[Start of section]

(* ===== verification/IpReassTimer.v ===== *)
(** * Reassembly: giving up

    ip_reass_tmr takes one from the timers, and the datagrams whose timer is 0 leave
    with their pbufs; here for datagrams without their first fragment, about which no
    ICMP message is sent. *)
From S2P Require Import Prelude Triple Def Pbuf PbufFacts PbufWrite PbufAlloc PbufChain InetChksum Netif Node Ip4Addr Ethernet Etharp Ip4 Icmp IpReass IpReassSpec IpReassFacts IpReassRun.

Definition tick (g : dgram) : option dgram :=
  if 0 <? dg_timer g then Some (Dgram (dg_hdr g) (dg_len g) (dg_last g) (dg_timer g - 1) (dg_pieces g)) else None.

Section Timer.
Context {E : PbufEnv} {X : Type} {LL : LinkLayer X} {AP : part X arp} {IP : part X ip_state} {FR : IpFragments X} {AD : Addresses}.
Context {RP : part X reass}.

Lemma frames_gone P h h' l : frames P h h' -> (forall i, i ∈ l -> i ∉ P) -> gone h l -> gone h' l.
Proof. intros F Hd H. unfold gone in *. rewrite Forall_forall in H |- *. intros i Hi. rewrite (proj1 (F i (Hd i Hi))). by apply H. Qed.

Lemma free_fragments_runs v LG : forall h fuel n, pbufs_ok h LG -> hseg (helpers v) LG.*1 None -> (length LG <= fuel)%nat ->
  0 <= n -> n + lenZ (ids LG) < 65536 ->
  exists h', runs h v (free_fragments (X := X) fuel (first_or LG.*1 None) n) (n + lenZ (ids LG)) h' v /\ frames (ids LG) h h' /\ gone h' (ids LG).
Proof.
  induction LG as [|x LG IH]; intros h fuel n Hok Hseg Hf Hn Hsum.
  { exists h. split; [|by split; [|constructor]]. change (lenZ (ids [])) with 0. rewrite Z.add_0_r. destruct fuel; apply runs_ret. }
  destruct fuel as [|fuel]; simpl in Hf; [lia|]. apply pbufs_ok_cons in Hok as (Hx & Hok & Hd). change (ids (x :: LG)) with (x.2.*1 ++ ids LG) in *.
  rewrite length_app, length_fmap in *. csimpl in Hseg. destruct Hseg as [Hh Hseg].
  destruct (free_queued h x Hx) as (m & h1 & Hfree & F1 & G1).
  assert (pbufs_ok h1 LG) as Hok1 by (eapply frames_ok; [exact F1| |done]; set_solver).
  destruct (IH h1 fuel (n + lenZ x.2) Hok1 Hseg) as (h2 & Hrun2 & F2 & G2); [lia|lia|lia|].
  exists h2. split; [|split].
  - csimpl. cbn [free_fragments first_or]. eapply runs_bind; [by apply runs_get_helper|].
    eapply runs_bind; [apply runs_heap; apply pbuf_clen_run; [apply (packet_chain _ _ _ (q_packet _ _ Hx))|lia]|].
    eapply runs_bind; [by apply runs_heap|]. rewrite u16_small by lia. replace (n + Z.of_nat (length x.2 + length (ids LG))) with (n + lenZ x.2 + lenZ (ids LG)) by lia. exact Hrun2.
  - transitivity h1; eapply frames_mono; [|exact F1| |exact F2]; set_solver.
  - apply Forall_app. split; [|done]. by eapply frames_gone; [exact F2| |exact G1].
Qed.

Lemma free_complete_runs h v J1 i g J2 L O : repr h v (J1 ++ (i, g) :: J2) L O -> dg_pieces g <> [] -> starts (dg_pieces g) = false ->
  exists h' v' LG LO, runs h v (ip_reass_free_complete_datagram (X := X) i (last J1.*1)) (lenZ (ids LG)) h' v' /\ repr h' v' (J1 ++ J2) LO O /\
    L ≡ₚ LG ++ LO /\ frames (ids LG) h h' /\ gone h' (ids LG).
Proof.
  intros R Hne Hst. destruct (repr_split_pieces _ _ _ _ _ _ _ _ R) as (LG & LO & HL & ELG & ELO).
  destruct (rp_tab _ _ _ _ _ R i g) as [Hi Hseg]; [set_solver|]. pose proof (rp_pbufs _ _ _ _ _ R) as Hok. rewrite HL, <- app_assoc in Hok. apply pbufs_ok_app in Hok as (Hok & _ & _).
  pose proof (rp_count _ _ _ _ _ R) as [_ Hc]. rewrite HL, ids_app, length_app in Hc. unfold IP_REASS_MAX_PBUFS in Hc.
  rewrite <- ELG in Hseg. pose proof (hseg_size _ _ _ Hseg (pieces_NoDup _ _ Hok)) as Hsize. rewrite length_fmap in Hsize.
  destruct (free_fragments_runs v LG h (helper_fuel v) 0 Hok Hseg) as (h' & Hrun & F & G); [unfold helper_fuel; lia|lia|lia|]. rewrite Z.add_0_l in Hrun.
  pose proof (rp_list _ _ _ _ _ R) as El. pose proof (rp_nodup _ _ _ _ _ R) as Hnd. rewrite fmap_app in El, Hnd. csimpl in *.
  eexists h', _, LG, LO. split; [|split; [by apply (repr_done h h' v J1 i g J2 L O LG LO)|done]].
  destruct (dg_pieces g) as [|y r] eqn:Ep; [done|]. rewrite ELG in Hrun, Hseg. simpl in Hst.
  assert (rd_p (rd_of g) = Some (pc_p y)) as Ehp by (unfold rd_of; simpl; by rewrite Ep).
  eapply runs_bind; [by apply runs_get_rd|]. rewrite Ehp. eapply runs_bind; [by apply runs_lift|].
  destruct Hseg as [Hy _]. eapply runs_bind; [by apply runs_get_helper|]. cbn [start]. rewrite Hst. eapply runs_bind; [apply runs_ret|].
  eapply runs_bind; [by apply runs_get_rd|]. rewrite Ehp. eapply runs_bind; [by apply runs_reass|]. eapply runs_bind; [exact Hrun|].
  eapply runs_bind; [by apply dequeue_runs|]. eapply runs_bind; [by apply runs_reass|]. apply runs_ret.
Qed.

Lemma repr_tick h v J1 i g g' J2 L O : repr h v (J1 ++ (i, g) :: J2) L O -> tick g = Some g' -> dg_timer g < 256 ->
  exists v', runs h v (upd_rd (X := X) i (set_rd_timer (u8 (dg_timer g - 1)))) tt h v' /\ repr h v' (J1 ++ (i, g') :: J2) L O.
Proof.
  unfold tick. intros R Ht Hb. destruct (Z.ltb_spec 0 (dg_timer g)) as [Hp|]; [|done]. injection Ht as <-.
  pose proof R as [El Hnd Ht Hf Hfree Hok Hps Hc Hh]. destruct (Ht i g) as [Hi Hs]; [set_solver|]. eexists. split; [by apply runs_upd_rd|].
  pose proof Hnd as Hnd'. rewrite fmap_app in Hnd'. csimpl in Hnd'. rewrite <- Permutation_middle, <- fmap_app in Hnd'. apply NoDup_cons in Hnd' as [Hni _].
  assert (u8 (dg_timer g - 1) = dg_timer g - 1) as -> by (unfold u8; ulia).
  split; simpl; try done.
  - rewrite El, !fmap_app. done.
  - rewrite fmap_app in *. done.
  - intros j k [Hj|[[= -> ->]|Hj]%elem_of_cons]%elem_of_app; [| |].
    2: { by rewrite lookup_insert_eq. }
    all: assert ((j, k) ∈ J1 ++ J2) as Hjk by set_solver; rewrite lookup_insert_ne; [apply Ht; set_solver|]; intros <-; apply Hni; by apply (list_elem_of_fmap_2 fst) in Hjk.
  - intros j Hj. apply Hf. rewrite fmap_app in *. done.
  - rewrite Hfree, !length_app. done.
  - by rewrite Hps, !pieces_split.
  - apply Forall_app in Hh as [? [? ?]%Forall_cons]. apply Forall_app. split; [done|]. by constructor.
Qed.

(** Datagrams the timer can take. *)
Record mute (j : positive * dgram) : Prop := {
  mute_ne : dg_pieces j.2 <> [];
  mute_timer : 0 <= dg_timer j.2 < 256;
  mute_first : dg_timer j.2 = 0 -> starts (dg_pieces j.2) = false;
}.

Lemma tmr_loop_runs O Jr : forall Jd h v L, repr h v (Jd ++ Jr) L O -> Forall mute Jr ->
  exists h' v' J' LG L', runs h v (reass_tmr_loop (X := X) Jr.*1 (last Jd.*1)) tt h' v' /\ repr h' v' (Jd ++ J') L' O /\ J'.*2 = omap tick Jr.*2 /\
    L ≡ₚ LG ++ L' /\ frames (ids LG) h h' /\ gone h' (ids LG).
Proof.
  induction Jr as [|[i g] Jr IH]; intros Jd h v L R Hm.
  { exists h, v, [], [], L. split; [apply runs_ret|]. split_and!; try done; constructor. }
  apply Forall_cons in Hm as [[Hne Ht Hfirst] Hm]. simpl in *. destruct (rp_tab _ _ _ _ _ R i g) as [Hi _]; [set_solver|]. csimpl. cbn [reass_tmr_loop].
  destruct (Z.ltb_spec 0 (dg_timer g)) as [Hpos|Hzero].
  - assert (exists g', tick g = Some g') as [g' Eg] by (unfold tick; rewrite (proj2 (Z.ltb_lt _ _) Hpos); by eexists).
    destruct (repr_tick h v Jd i g g' Jr L O R Eg ltac:(lia)) as (v1 & Hupd & R1).
    destruct (IH (Jd ++ [(i, g')]) h v1 L) as (h' & v' & J' & LG & L' & Hrun & R' & EJ & HL & F & G); [by rewrite <- app_assoc|done|].
    exists h', v', ((i, g') :: J'), LG, L'. rewrite <- app_assoc in R'. split_and!; try done.
    + eapply runs_bind; [by apply runs_get_rd|]. change (rd_timer (rd_of g)) with (dg_timer g). rewrite (proj2 (Z.ltb_lt _ _) Hpos). eapply runs_bind; [exact Hupd|].
      rewrite fmap_app in Hrun. csimpl in Hrun. by rewrite last_snoc in Hrun.
    + csimpl. by rewrite Eg, EJ.
  - destruct (free_complete_runs h v Jd i g Jr L O R Hne) as (h1 & v1 & LG & LO & Hfree & R1 & HL & F & G); [apply Hfirst; lia|].
    destruct (IH Jd h1 v1 LO R1 Hm) as (h' & v' & J' & LG' & L' & Hrun & R' & EJ & HL' & F' & G').
    exists h', v', J', (LG ++ LG'), L'. pose proof (rp_pbufs _ _ _ _ _ R) as Hok. rewrite HL, HL', <- !app_assoc in Hok. apply pbufs_ok_app in Hok as (_ & _ & Hd). rewrite ids_app in Hd.
    rewrite ids_app. split_and!; try done.
    + eapply runs_bind; [by apply runs_get_rd|]. change (rd_timer (rd_of g)) with (dg_timer g). rewrite (proj2 (Z.ltb_ge _ _) Hzero).
      eapply runs_bind; [exact Hfree|]. exact Hrun.
    + rewrite EJ. csimpl. unfold tick at 2. by rewrite (proj2 (Z.ltb_ge _ _) Hzero).
    + by rewrite HL, HL', app_assoc.
    + transitivity h1; eapply frames_mono; [|exact F| |exact F']; set_solver.
    + apply Forall_app. split; [|done]. eapply frames_gone; [exact F'| |exact G]. intros j Hj Hj'. apply (Hd j Hj). set_solver.
Qed.
End Timer.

[End of section]

> _Task statement_
The lines above, from the first through the one containing "ICMP message is sent. *)", must be restated word for word, with nothing added.

> _Answer area_
(* ===== verification/IpReassTimer.v ===== *)
(** * Reassembly: giving up

    ip_reass_tmr takes one from the timers, and the datagrams whose timer is 0 leave
    with their pbufs; here for datagrams without their first fragment, about which no
    ICMP message is sent. *)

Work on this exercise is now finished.